Los opiáceos del
pueblo han cambiado, tal vez porque el cuerpo social se hace resistente a las
drogas y la religión (Marx escribía sobre el cristianismo y, tal vez, el
judaísmo) parece no anestesiar a quienes la viven y manifiestan con
naturalidad, tal vez sí a quienes hacen de ella una bandera de caracteres cuasi
políticos, aunque en este caso no es tanto el amor y el temor de Dios lo que
les mueve sino la necesidad de participar en no se sabe qué combate.
Hoy el opio se
sirve a raciones llenas en los noticieros de la radio y la televisión, en las
portadas de los diarios que se publican en papel e internet. No son las
noticias en sí las que nos sumen en una modorra tácticamente necesaria para el
gobierno de las voluntades, sino la intención con la que se escogen la
prioridad de los titulares. En España el sino de las cosas parece llevar una
pauta: corrupción política, corrupción económica y corrupción moral (con
marcada intermitencia saltan a la palestra abusos sexuales a menores de edad,
malos tratos pasionales que llevan, tantas veces, al asesinato, etc.), para
después dejar paso a las devastadoras noticias del exterior: guerras que no
acaban –con intereses supranacionales que se difuminan con la muerte de civiles
y soldados-, la marcha tristísima de los refugiados hacia la esquina oriental
de Europa, atentados terroristas en el ignoto mapa musulmán y algún que otro
fenómeno de la Naturaleza que hace más desgraciada la desgracia de los pobres (incalculable
el valor de las palabras del cardenal Sarah cuando se refiere a la pobreza como
la libre elección de Dios en la tierra, según la experiencia vital de
Jesucristo, lo que la convierte en una experiencia predilecta del Cielo).
Es inútil negar la
realidad, esconder la cabeza como el avestruz ante los acontecimientos que
construyen la vida pública.
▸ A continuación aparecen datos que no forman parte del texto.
(** C3 (amended).  [AllocSize()] is defined exactly when all [N] counts are
    known; the constructor of [Layout] takes exactly [N] counts.  When
    defined it is [Offset(N-1) + size(N-1) * count(N-1)] in 64-bit unsigned
    arithmetic, with no padding after the last array: the exact end of the
    last array whenever that end is representable in [size_t], and that
    end modulo [2^64] in general. *)
Theorem C3_AllocSize Ts sizes L :
  valid_types Ts = true -> valid_counts sizes = true ->
  Partial Ts sizes = Some L ->
  (AllocSize L <> None <-> length sizes = length Ts) /\
  (length sizes = length Ts ->
   exists o e c,
     Offset L (length Ts - 1) = Some o /\
     nth_error Ts (length Ts - 1) = Some e /\
     nth_error sizes (length Ts - 1) = Some c /\
     AllocSize L = Some (wrap (o + SizeOf e * c)) /\
     (o + SizeOf e * c < modulus -> AllocSize L = Some (o + SizeOf e * c))).
Proof.
  intros Hvalid Hcounts HP.
  pose proof (built_nonempty Ts sizes L HP) as Hne.
  assert (Hfull : length sizes = length Ts ->
    exists o e c,
     Offset L (length Ts - 1) = Some o /\
     nth_error Ts (length Ts - 1) = Some e /\
     nth_error sizes (length Ts - 1) = Some c /\
     AllocSize L = Some (wrap (o + SizeOf e * c))).
  { intros Hlen.
    destruct (Offset_defined Ts sizes L HP (length Ts - 1)) as [o Ho].
    { rewrite (built_NumOffsets Ts sizes L HP). lia. }
    destruct (nth_error Ts (length Ts - 1)) as [e |] eqn:He.
    2:{ apply nth_error_None in He. lia. }
    destruct (nth_error sizes (length Ts - 1)) as [c |] eqn:Hc.
    2:{ apply nth_error_None in Hc. lia. }
    exists o, e, c. split; [exact Ho |]. do 2 (split; [reflexivity |]).
    unfold AllocSize, ElementType.
    rewrite (built_NumTypes Ts sizes L HP), (built_NumSizes Ts sizes L HP),
      (built_Elements Ts sizes L HP).
    rewrite Hlen, Nat.eqb_refl, Ho, He,
      (built_size_nth Ts sizes L HP _ _ Hc).
    cbn [option_map]. rewrite SizeOf_Type, mul_wrap_r. f_equal.
    unfold add, mul, wrap. apply Zplus_mod_idemp_r. }
  split.
  - split.
    + intros Hdef. unfold AllocSize in Hdef.
      rewrite (built_NumTypes Ts sizes L HP),
        (built_NumSizes Ts sizes L HP) in Hdef.
      destruct (Nat.eqb_spec (length Ts) (length sizes)); congruence.
    + intros Hlen. destruct (Hfull Hlen) as (o & e & c & _ & _ & _ & ->).
      discriminate.
  - intros Hlen. destruct (Hfull Hlen) as (o & e & c & Ho & He & Hc & HA).
    exists o, e, c. repeat (split; [assumption |]).
    intros Hroom. rewrite HA. f_equal. apply wrap_small.
    pose proof (Offset_in_range Ts sizes L HP Hvalid _ _ Ho) as Hor.
    destruct (valid_types_nth _ _ _ Hvalid He) as [Hwf _].
    pose proof (wf_Element_SizeOf_range e Hwf) as Hs.
    pose proof (valid_counts_nth _ _ _ Hcounts Hc) as Hcr.
    unfold in_range in *. nia.
Qed.

Lemma C3_AllocSize_witness :
  (AllocSize L_auto <> None <-> length sizes_auto = length Ts_auto) /\
  (length sizes_auto = length Ts_auto ->
   exists o e c,
     Offset L_auto (length Ts_auto - 1) = Some o /\
     nth_error Ts_auto (length Ts_auto - 1) = Some e /\
     nth_error sizes_auto (length Ts_auto - 1) = Some c /\
     AllocSize L_auto = Some (wrap (o + SizeOf e * c)) /\
     (o + SizeOf e * c < modulus ->
      AllocSize L_auto = Some (o + SizeOf e * c))).
Proof.
  apply (C3_AllocSize Ts_auto sizes_auto L_auto); reflexivity.
Defined.

(** C3, as written, fails when the product overflows:
    [Layout<int>(2^62).AllocSize()] is [0], while the array ends at byte
    [2^64]. *)
Lemma C3_counterexample : ~ AllocSize_exact.
Proof.
  intros H.
  destruct (H [Plain c_int] [2 ^ 62]
              (mkLayoutImpl [Plain c_int] 1 1 [2 ^ 62])
              eq_refl eq_refl eq_refl) as (o & Ho & Hbad).
  cbn in Ho. injection Ho as <-. vm_compute in Hbad. discriminate.
Qed.

(** C4 (amended).  In a valid descriptor every computable [Offset(i)] is a
    multiple of [alignment(i)].  For [i > 0], whenever computing
    [Offset(i)] does not overflow [size_t],
    [Offset(i) >= Offset(i-1) + size(i-1) * count(i-1)]; consequently the
    byte ranges [[Offset(i), Offset(i) + size(i) * count(i))] of two
    distinct arrays do not overlap whenever no offset computation between
    them overflows. *)
Theorem C4_offsets_aligned_ordered Ts sizes L :
  valid_types Ts = true -> valid_counts sizes = true ->
  Partial Ts sizes = Some L ->
  (forall i, (i < NumOffsets L)%nat ->
     exists o, Offset L i = Some o /\ o mod alignment_at Ts i = 0) /\
  (forall i, (0 < i < NumOffsets L)%nat -> no_overflow_at Ts sizes L i ->
     exists o o',
       Offset L (i - 1) = Some o /\ Offset L i = Some o' /\
       o + size_at Ts (i - 1) * count_at sizes (i - 1) <= o') /\
  (forall i j b,
     (i < j < NumOffsets L)%nat ->
     (forall k, (i < k <= j)%nat -> no_overflow_at Ts sizes L k) ->
     in_array Ts sizes L i b -> in_array Ts sizes L j b -> False).
Proof.
  intros Hvalid Hcounts HP. split; [| split].
  - intros i Hi. destruct (Offset_defined Ts sizes L HP i Hi) as [o Ho].
    exists o. split; [assumption |]. unfold alignment_at.
    destruct (nth_error Ts i) as [e |] eqn:He.
    + exact (Offset_multiple Ts sizes L HP Hvalid i o e Ho He).
    + apply Z.mod_1_r.
  - intros i [Hi0 HiM] Hno. destruct i as [| i]; [lia |].
    cbn [Nat.sub]. rewrite Nat.sub_0_r.
    exact (Offset_step_le Ts sizes Hvalid Hcounts L HP i HiM Hno).
  - intros i j b [Hij Hj] Hno (oi & Hoi & Hbi) (oj & Hoj & Hbj).
    destruct (Offset_chain_le Ts sizes Hvalid Hcounts L HP i j Hij Hj Hno)
      as (o & o' & Ho & Ho' & Hle).
    assert (o = oi) by congruence. assert (o' = oj) by congruence.
    subst. lia.
Qed.

Lemma C4_offsets_aligned_ordered_witness :
  (forall i, (i < NumOffsets L_auto)%nat ->
     exists o, Offset L_auto i = Some o /\ o mod alignment_at Ts_auto i = 0) /\
  (forall i, (0 < i < NumOffsets L_auto)%nat ->
     no_overflow_at Ts_auto sizes_auto L_auto i ->
     exists o o',
       Offset L_auto (i - 1) = Some o /\ Offset L_auto i = Some o' /\
       o + size_at Ts_auto (i - 1) * count_at sizes_auto (i - 1) <= o') /\
  (forall i j b,
     (i < j < NumOffsets L_auto)%nat ->
     (forall k, (i < k <= j)%nat ->
                no_overflow_at Ts_auto sizes_auto L_auto k) ->
     in_array Ts_auto sizes_auto L_auto i b ->
     in_array Ts_auto sizes_auto L_auto j b -> False).
Proof.
  apply (C4_offsets_aligned_ordered Ts_auto sizes_auto L_auto); reflexivity.
Defined.

(** C4, as written, fails when the layout overflows: in
    [Layout<char, int>::Partial(SIZE_MAX)] the [int] array starts at offset
    [0], below the end [SIZE_MAX] of the [char] array. *)
Lemma C4_counterexample : ~ Offsets_ordered_always.
Proof.
  intros H.
  destruct (H [Plain c_char; Plain c_int] [SIZE_MAX]
              (mkLayoutImpl [Plain c_char; Plain c_int] 1 2 [SIZE_MAX]) 1%nat
              eq_refl eq_refl eq_refl ltac:(cbn; lia))
    as (o & o' & Ho & Ho' & Hbad).
  cbn in Ho. injection Ho as <-.
  vm_compute in Ho'. injection Ho' as <-.
  vm_compute in Hbad. apply Hbad. reflexivity.
Qed.

(** C5.  Let [K1 < K2 <= N].  Every offset computable from [Partial] with
    [K1] counts (index below [min(N, K1 + 1)]) is computed, with the same
    value, by any [Partial] or full [Layout] descriptor over the same types
    whose [K2] counts agree with the first on their first [K1] entries. *)
Theorem C5_partial_full_consistency Ts sizes1 sizes2 L1 L2 i :
  (length sizes1 < length sizes2)%nat ->
  firstn (length sizes1) sizes2 = sizes1 ->
  Partial Ts sizes1 = Some L1 ->
  Partial Ts sizes2 = Some L2 \/ Layout Ts sizes2 = Some L2 ->
  (i < Nat.min (length Ts) (length sizes1 + 1))%nat ->
  (i < NumOffsets L1)%nat /\ (i < NumOffsets L2)%nat /\
  exists o, Offset L1 i = Some o /\ Offset L2 i = Some o.
Proof.
  intros Hlt Hpre HP1 HP2 Hi.
  assert (HP2' : Partial Ts sizes2 = Some L2).
  { destruct HP2 as [H | H]; [exact H | now apply Layout_Partial]. }
  clear HP2.
  pose proof (built_NumOffsets Ts sizes1 L1 HP1) as HM1.
  pose proof (built_NumOffsets Ts sizes2 L2 HP2') as HM2.
  split; [lia |]. split; [lia |].
  assert (Hnth : forall j, (j < length sizes1)%nat ->
                           nth_error sizes2 j = nth_error sizes1 j).
  { intros j Hj. rewrite <- Hpre. rewrite nth_error_firstn.
    apply Nat.ltb_lt in Hj. now rewrite Hj. }
  induction i as [| i IH].
  - exists 0. split; reflexivity.
  - destruct IH as (o & Ho1 & Ho2); [lia |].
    destruct (Offset_step Ts sizes1 L1 HP1 i)
      as (e & c & e' & He & Hc & He' & Heq1); [lia |].
    destruct (Offset_step Ts sizes2 L2 HP2' i)
      as (f & d & f' & Hf & Hd & Hf' & Heq2); [lia |].
    rewrite Hnth in Hd by lia.
    assert (f = e) by congruence. assert (d = c) by congruence.
    assert (f' = e') by congruence. subst f d f'.
    rewrite Ho1 in Heq1. rewrite Ho2 in Heq2. eauto.
Qed.

Lemma C5_partial_full_consistency_witness :
  (2 < Nat.min (length Ts_tutorial) (length sizes_tutorial2 + 1))%nat /\
  (2 < NumOffsets L_tutorial2)%nat /\ (2 < NumOffsets L_tutorial4)%nat /\
  exists o, Offset L_tutorial2 2 = Some o /\ Offset L_tutorial4 2 = Some o.
Proof.
  split; [cbn; lia |].
  apply (C5_partial_full_consistency Ts_tutorial sizes_tutorial2
           sizes_tutorial4).
  - cbn. lia.
  - reflexivity.
  - reflexivity.
  - right. reflexivity.
  - cbn. lia.
Defined.

(** C6, evaluated at a first array with the override zero.  The header
    does not reject [Aligned<double, 0>], and then
    [Layout<Aligned<double, 0>, char>] has [Alignment() == 1]: the buffer
    address [1] is aligned to [Alignment()], [Pointer<0>(p)] returns it for
    the array of [double], and it is not aligned for a [double]. *)
Theorem C6_zero_override_misaligns_first_array :
  exists L,
    Layout [Aligned c_double 0; Plain c_char] [2; 3] = Some L /\
    Alignment L = Some 1 /\
    1 mod 1 = 0 /\
    Offset L 0 = Some 0 /\
    Pointer L 0 1 = Some 1 /\
    1 mod ty_alignof c_double <> 0.
Proof.
  eexists. split; [reflexivity |]. repeat split; try reflexivity.
  cbn. discriminate.
Qed.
En general las noticias no son buenas, al menos las
escogidas por los medios de comunicación: el mundo gime como una parturienta,
aunque esto es el sino de la Historia, que se escribe a sangre y fuego. Sin
embargo la vida que nos rodea, a pesar de las calamidades (¿quién no sufre una
enfermedad propia o cercana? ¿quién no atisba las orejas de la muerte? ¿quién
no padece por motivos familiares, laborales, económicos? ¿quién no arrastra
heridas y complejos?...), es bastante más luminosa de lo que narra la prensa,
porque el mundo lo componemos –por regla general- personas buenas, con defectos
y numerosísimas limitaciones, pero buenas, comprendiendo en la bondad este
propósito por ser certeros en nuestros actos, por llevar paz y alegría a los
nuestros, por ampliar el círculo de nuestras amistades (la extensión de nuestra
capacidad de llevar el bien a los demás), por mejorar nuestra calidad de vida,
que es mejorar nuestro entorno.
Los opiáceos nunca
son recomendables, ya que distorsionan la realidad de quien los consume,
empujándole a una relación de dependencia en la que cada vez se necesitan más
dosis y dosis más nutridas, además de lastrar la salud al enfermar la voluntad
y la capacidad de discernimiento. Por eso deberíamos poner en jaque al opio del
pesimismo, esa abrumadora sensación de que no podemos hacer nada para endulzar
este mundo amargo, la sospecha de que el mal se ha apoderado de los hombres y
las instituciones, el convencimiento de que sólo nos resta apretar los dientes
ante el tumulto que provoca tanta injusticia y dolor.
Hay medidas para
recuperar la esperanza. Una de ellas –la más radical- es cerrar los ojos ante
la pantalla del televisor, taparnos los oídos ante los altavoces de la radio,
cerrar los párpados frente a los diarios. Pero no parece sensata, salvo que
queramos hacer de nuestros días una isla en mitad del tráfago. Me parece más
razonable recurrir a la misericordia divina, que es lo mismo que arrancar a
rezar por las víctimas de la malicia y por los responsables de tantos crímenes,
también por aquellos que reciben los embates de la Naturaleza. Y, sobre todo,
nada como volver los ojos a los dones recibidos, que son los únicos que podemos
hacer producir: talentos, familia, amigos, trabajo, aficiones… con un espíritu
de agradecimiento y celebración, como si cada jornada fuese la última, un
regalo que no se puede aceptar con un gesto de hiel.